The task — Word for word, restate the records that follow.

%%

(** [getCurrentTitles()], taken as one step (no notification is handled
    while the reply is awaited).  The two variable maps are emptied before
    the reply is looked at; on [null] the two indexes are emptied and the
    old list is reversed before [data.titles] throws. *)
Definition getCurrentTitles (reply : Reply) (reg : Registry)
  : option (Completion * Registry) :=
  match reply with
  | Unparsable =>
      Some (Thrown,
            mkRegistry (titles reg) (titlesByName reg) (titlesById reg) ∅ ∅
              (variableNames reg) (console reg))
  | ParsedNull =>
      Some (Thrown,
            mkRegistry (rev (titles reg)) ∅ ∅ ∅ ∅ (variableNames reg) (console reg))
  | Parsed titles_field =>
      let ts := rev (default [] titles_field) in
      if plain_titles ts then
        let p := register_titles 0 ts empty_pass in
        Some (Normal,
              mkRegistry ts (p_byName p) (p_byId p) (p_varData p) (p_varValues p)
                (merge_sort String.le (p_varnames p))
                (console reg
                 ++ [SetVariableDefinitions (p_defs p); SetVariableValues (p_varValues p)]))
      else None
  end.

(** The first variable called [name] takes the value
    ([if (titlevar.variable == name) { ...; break }]). *)
Fixpoint assign_first (name : string) (v : JValue) (vars : list TitleVariable)
  : list TitleVariable :=
  match vars with
  | [] => []
  | x :: rest =>
      if String.eqb (variable x) name then mkVariable (variable x) v :: rest
      else x :: assign_first name v rest
  end.

(** The argument of [setVar]: [{varid, title, name, value}], absent
    members being [None] (an absent name is the empty text). *)
Record SetVarArgs : Type := mkArgs {
  a_varid : option string;
  a_title : option nat;
  a_name : string;
  a_value : JValue
}.

Definition truthy_option (s : option string) : bool :=
  match s with
  | Some s => truthy_string s
  | None => false
  end.

(** [setVar].  A title is a position of [titles]; a position past its
    end refers to no object of the script. *)
Definition setVar (args : SetVarArgs) (reg : Registry) : option (Completion * Registry) :=
  varid ←
    match a_title args with
    | Some ref =>
        if truthy_string (a_name args) && negb (truthy_option (a_varid args)) then
          title ← titles reg !! ref;
          if is_ascii (title_name title) && is_ascii (a_name args)
          then Some (Some (variableId (title_name title) (a_name args)))
          else None
        else Some (a_varid args)
    | None => Some (a_varid args)
    end;
  let key := default "undefined" varid in
  '(reg, title) ←
    match varData reg !! key with
    | Some d =>
        Some (mkRegistry (titles reg) (titlesByName reg) (titlesById reg)
                (<[key := mkDatum (datum_title d) (datum_varname d) (a_value args)]>
                   (varData reg))
                (<[key := a_value args]> (varValues reg))
                (variableNames reg) (console reg),
              Some (datum_title d))
    | None => if inherited key then None else Some (reg, a_title args)
    end;
  let reg :=
    mkRegistry (titles reg) (titlesByName reg) (titlesById reg) (varData reg)
      (varValues reg) (variableNames reg)
      (console reg ++ [SetVariableValues {[ key := a_value args ]}]) in
  match title with
  | Some ref =>
      t ← titles reg !! ref;
      Some (Normal,
            mkRegistry
              (<[ref := mkTitle (title_id t) (title_name t)
                          (assign_first (a_name args) (a_value args) (title_variables t))]>
                 (titles reg))
              (titlesByName reg) (titlesById reg) (varData reg) (varValues reg)
              (variableNames reg) (console reg))
  | None => Some (Thrown, reg)
  end.

(** A parsed notification, [{event, id, variables}]. *)
Record Notification : Type := mkNotification {
  n_event : string;
  n_id : option JValue;
  n_variables : option (list (string * JValue))
}.

(** The loop over the variables of a notification; a throw ends it. *)
Fixpoint setVars (ref : nat) (vars : list (string * JValue)) (reg : Registry)
  : option (Completion * Registry) :=
  match vars with
  | [] => Some (Normal, reg)
  | (name, v) :: rest =>
      match setVar (mkArgs None (Some ref) name v) reg with
      | Some (Normal, reg) => setVars ref rest reg
      | Some (Thrown, reg) => Some (Thrown, reg)
      | None => None
      end
  end.

(** [handleNotification(msg)], on the parsed message ([None]: the text
    does not parse, or is [null]); whatever is thrown inside is caught. *)
Definition handleNotification (msg : option Notification) (reg : Registry)
  : option Registry :=
  match msg with
  | None => Some reg
  | Some n =>
      match n_id n, n_variables n with
      | Some id, Some vars =>
          if String.eqb (n_event n) "data" && truthy id then
            match titlesById reg !! toString id with
            | Some ref => snd <$> setVars ref vars reg
            | None => if inherited (toString id) then None else Some reg
            end
          else Some reg
      | _, _ => Some reg
      end
  end.

End Titles.

Module TitleFacts.
Import Titles.

(** The definition Companion gets for a variable of a title. *)
Definition definition_of (title : Title) (x : TitleVariable) : string * string :=
  makeVarDefinition (title_name title) (variable x).

Definition definitions_of (title : Title) : list (string * string) :=
  map (definition_of title) (title_variables title).

(** The variable id of a variable of a title. *)
Definition key_of (title : Title) (x : TitleVariable) : string :=
  variableId (title_name title) (variable x).

Definition keys_of (title : Title) : list string :=
  map (key_of title) (title_variables title).




(** A run of notifications, oldest first. *)
Definition notifications (msgs : list (option Notification)) (reg : Registry)
  : option Registry :=
  foldl (fun r msg => r ≫= handleNotification msg) (Some reg) msgs.

(** Nothing is remembered of the variables. *)
Definition forgotten (reg : Registry) : Prop :=
  varData reg = ∅ /\ varValues reg = ∅.


(** A reply with two titles, as Captivate lists them. *)
Definition sample_titles : list Title :=
  [ mkTitle (JStr "t2") "Score Bug" [mkVariable "Home" (JNum 1); mkVariable "Away" (JNum 0)];
    mkTitle (JStr "t1") "Lower Third" [mkVariable "Name" (JStr "Ada")] ].


Definition sample_registry : Registry :=
  default empty_registry (snd <$> getCurrentTitles (Parsed (Some sample_titles)) empty_registry).

End TitleFacts.
(** * Properties *)

Section JsonText.
Import Json.

(** *** The serialisation determines the value

    Every value's text is self-delimiting: followed by a comma, a closing
    bracket or nothing, it cannot be confused with the text of another
    value.  The argument goes through a one-character decoder for the
    string escapes and a digit-by-digit comparison for numbers. *)

Lemma unescape_escape_char (c : ascii) (r : list ascii) :
  unescape (escape_char c ++ r) = Some (c, r).
Proof. destruct c as [[] [] [] [] [] [] [] []]; reflexivity. Qed.

Lemma escaped_body_inj (l1 l2 r1 r2 : list ascii) :
  flat_map escape_char l1 ++ dquote :: r1 = flat_map escape_char l2 ++ dquote :: r2 ->
  l1 = l2 /\ r1 = r2.
Proof.
  revert l2. induction l1 as [|c1 l1 IH]; intros [|c2 l2] E; cbn [flat_map] in E.
  - cbn in E. by inversion E.
  - rewrite <- app_assoc in E. apply (f_equal unescape) in E.
    rewrite unescape_escape_char in E. discriminate.
  - rewrite <- app_assoc in E. apply (f_equal unescape) in E.
    rewrite unescape_escape_char in E. discriminate.
  - rewrite <- !app_assoc in E. apply (f_equal unescape) in E.
    rewrite !unescape_escape_char in E. inversion E as [[Hc Hrest]].
    destruct (IH _ Hrest) as [-> ->]. done.
Qed.

Lemma chars_inj (s1 s2 : string) : chars s1 = chars s2 -> s1 = s2.
Proof.
  intros E. rewrite <- (string_of_list_ascii_of_string s1),
    <- (string_of_list_ascii_of_string s2). unfold chars in E. by rewrite E.
Qed.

%%

Solved exercise —
(** [getCurrentTitles()], taken as one step (no notification is handled
    while the reply is awaited).  The two variable maps are emptied before
    the reply is looked at; on [null] the two indexes are emptied and the
    old list is reversed before [data.titles] throws. *)
Definition getCurrentTitles (reply : Reply) (reg : Registry)
  : option (Completion * Registry) :=
  match reply with
  | Unparsable =>
      Some (Thrown,
            mkRegistry (titles reg) (titlesByName reg) (titlesById reg) ∅ ∅
              (variableNames reg) (console reg))
  | ParsedNull =>
      Some (Thrown,
            mkRegistry (rev (titles reg)) ∅ ∅ ∅ ∅ (variableNames reg) (console reg))
  | Parsed titles_field =>
      let ts := rev (default [] titles_field) in
      if plain_titles ts then
        let p := register_titles 0 ts empty_pass in
        Some (Normal,
              mkRegistry ts (p_byName p) (p_byId p) (p_varData p) (p_varValues p)
                (merge_sort String.le (p_varnames p))
                (console reg
                 ++ [SetVariableDefinitions (p_defs p); SetVariableValues (p_varValues p)]))
      else None
  end.

(** The first variable called [name] takes the value
    ([if (titlevar.variable == name) { ...; break }]). *)
Fixpoint assign_first (name : string) (v : JValue) (vars : list TitleVariable)
  : list TitleVariable :=
  match vars with
  | [] => []
  | x :: rest =>
      if String.eqb (variable x) name then mkVariable (variable x) v :: rest
      else x :: assign_first name v rest
  end.

(** The argument of [setVar]: [{varid, title, name, value}], absent
    members being [None] (an absent name is the empty text). *)
Record SetVarArgs : Type := mkArgs {
  a_varid : option string;
  a_title : option nat;
  a_name : string;
  a_value : JValue
}.

Definition truthy_option (s : option string) : bool :=
  match s with
  | Some s => truthy_string s
  | None => false
  end.

(** [setVar].  A title is a position of [titles]; a position past its
    end refers to no object of the script. *)
Definition setVar (args : SetVarArgs) (reg : Registry) : option (Completion * Registry) :=
  varid ←
    match a_title args with
    | Some ref =>
        if truthy_string (a_name args) && negb (truthy_option (a_varid args)) then
          title ← titles reg !! ref;
          if is_ascii (title_name title) && is_ascii (a_name args)
          then Some (Some (variableId (title_name title) (a_name args)))
          else None
        else Some (a_varid args)
    | None => Some (a_varid args)
    end;
  let key := default "undefined" varid in
  '(reg, title) ←
    match varData reg !! key with
    | Some d =>
        Some (mkRegistry (titles reg) (titlesByName reg) (titlesById reg)
                (<[key := mkDatum (datum_title d) (datum_varname d) (a_value args)]>
                   (varData reg))
                (<[key := a_value args]> (varValues reg))
                (variableNames reg) (console reg),
              Some (datum_title d))
    | None => if inherited key then None else Some (reg, a_title args)
    end;
  let reg :=
    mkRegistry (titles reg) (titlesByName reg) (titlesById reg) (varData reg)
      (varValues reg) (variableNames reg)
      (console reg ++ [SetVariableValues {[ key := a_value args ]}]) in
  match title with
  | Some ref =>
      t ← titles reg !! ref;
      Some (Normal,
            mkRegistry
              (<[ref := mkTitle (title_id t) (title_name t)
                          (assign_first (a_name args) (a_value args) (title_variables t))]>
                 (titles reg))
              (titlesByName reg) (titlesById reg) (varData reg) (varValues reg)
              (variableNames reg) (console reg))
  | None => Some (Thrown, reg)
  end.

(** A parsed notification, [{event, id, variables}]. *)
Record Notification : Type := mkNotification {
  n_event : string;
  n_id : option JValue;
  n_variables : option (list (string * JValue))
}.

(** The loop over the variables of a notification; a throw ends it. *)
Fixpoint setVars (ref : nat) (vars : list (string * JValue)) (reg : Registry)
  : option (Completion * Registry) :=
  match vars with
  | [] => Some (Normal, reg)
  | (name, v) :: rest =>
      match setVar (mkArgs None (Some ref) name v) reg with
      | Some (Normal, reg) => setVars ref rest reg
      | Some (Thrown, reg) => Some (Thrown, reg)
      | None => None
      end
  end.

(** [handleNotification(msg)], on the parsed message ([None]: the text
    does not parse, or is [null]); whatever is thrown inside is caught. *)
Definition handleNotification (msg : option Notification) (reg : Registry)
  : option Registry :=
  match msg with
  | None => Some reg
  | Some n =>
      match n_id n, n_variables n with
      | Some id, Some vars =>
          if String.eqb (n_event n) "data" && truthy id then
            match titlesById reg !! toString id with
            | Some ref => snd <$> setVars ref vars reg
            | None => if inherited (toString id) then None else Some reg
            end
          else Some reg
      | _, _ => Some reg
      end
  end.

End Titles.

Module TitleFacts.
Import Titles.

(** The definition Companion gets for a variable of a title. *)
Definition definition_of (title : Title) (x : TitleVariable) : string * string :=
  makeVarDefinition (title_name title) (variable x).

Definition definitions_of (title : Title) : list (string * string) :=
  map (definition_of title) (title_variables title).

(** The variable id of a variable of a title. *)
Definition key_of (title : Title) (x : TitleVariable) : string :=
  variableId (title_name title) (variable x).

Definition keys_of (title : Title) : list string :=
  map (key_of title) (title_variables title).




(** A run of notifications, oldest first. *)
Definition notifications (msgs : list (option Notification)) (reg : Registry)
  : option Registry :=
  foldl (fun r msg => r ≫= handleNotification msg) (Some reg) msgs.

(** Nothing is remembered of the variables. *)
Definition forgotten (reg : Registry) : Prop :=
  varData reg = ∅ /\ varValues reg = ∅.


(** A reply with two titles, as Captivate lists them. *)
Definition sample_titles : list Title :=
  [ mkTitle (JStr "t2") "Score Bug" [mkVariable "Home" (JNum 1); mkVariable "Away" (JNum 0)];
    mkTitle (JStr "t1") "Lower Third" [mkVariable "Name" (JStr "Ada")] ].


Definition sample_registry : Registry :=
  default empty_registry (snd <$> getCurrentTitles (Parsed (Some sample_titles)) empty_registry).

End TitleFacts.
(** * Properties *)

Section JsonText.
Import Json.

(** *** The serialisation determines the value

    Every value's text is self-delimiting: followed by a comma, a closing
    bracket or nothing, it cannot be confused with the text of another
    value.  The argument goes through a one-character decoder for the
    string escapes and a digit-by-digit comparison for numbers. *)

Lemma unescape_escape_char (c : ascii) (r : list ascii) :
  unescape (escape_char c ++ r) = Some (c, r).
Proof. destruct c as [[] [] [] [] [] [] [] []]; reflexivity. Qed.

Lemma escaped_body_inj (l1 l2 r1 r2 : list ascii) :
  flat_map escape_char l1 ++ dquote :: r1 = flat_map escape_char l2 ++ dquote :: r2 ->
  l1 = l2 /\ r1 = r2.
Proof.
  revert l2. induction l1 as [|c1 l1 IH]; intros [|c2 l2] E; cbn [flat_map] in E.
  - cbn in E. by inversion E.
  - rewrite <- app_assoc in E. apply (f_equal unescape) in E.
    rewrite unescape_escape_char in E. discriminate.
  - rewrite <- app_assoc in E. apply (f_equal unescape) in E.
    rewrite unescape_escape_char in E. discriminate.
  - rewrite <- !app_assoc in E. apply (f_equal unescape) in E.
    rewrite !unescape_escape_char in E. inversion E as [[Hc Hrest]].
    destruct (IH _ Hrest) as [-> ->]. done.
Qed.

Lemma chars_inj (s1 s2 : string) : chars s1 = chars s2 -> s1 = s2.
Proof.
  intros E. rewrite <- (string_of_list_ascii_of_string s1),
    <- (string_of_list_ascii_of_string s2). unfold chars in E. by rewrite E.
Qed.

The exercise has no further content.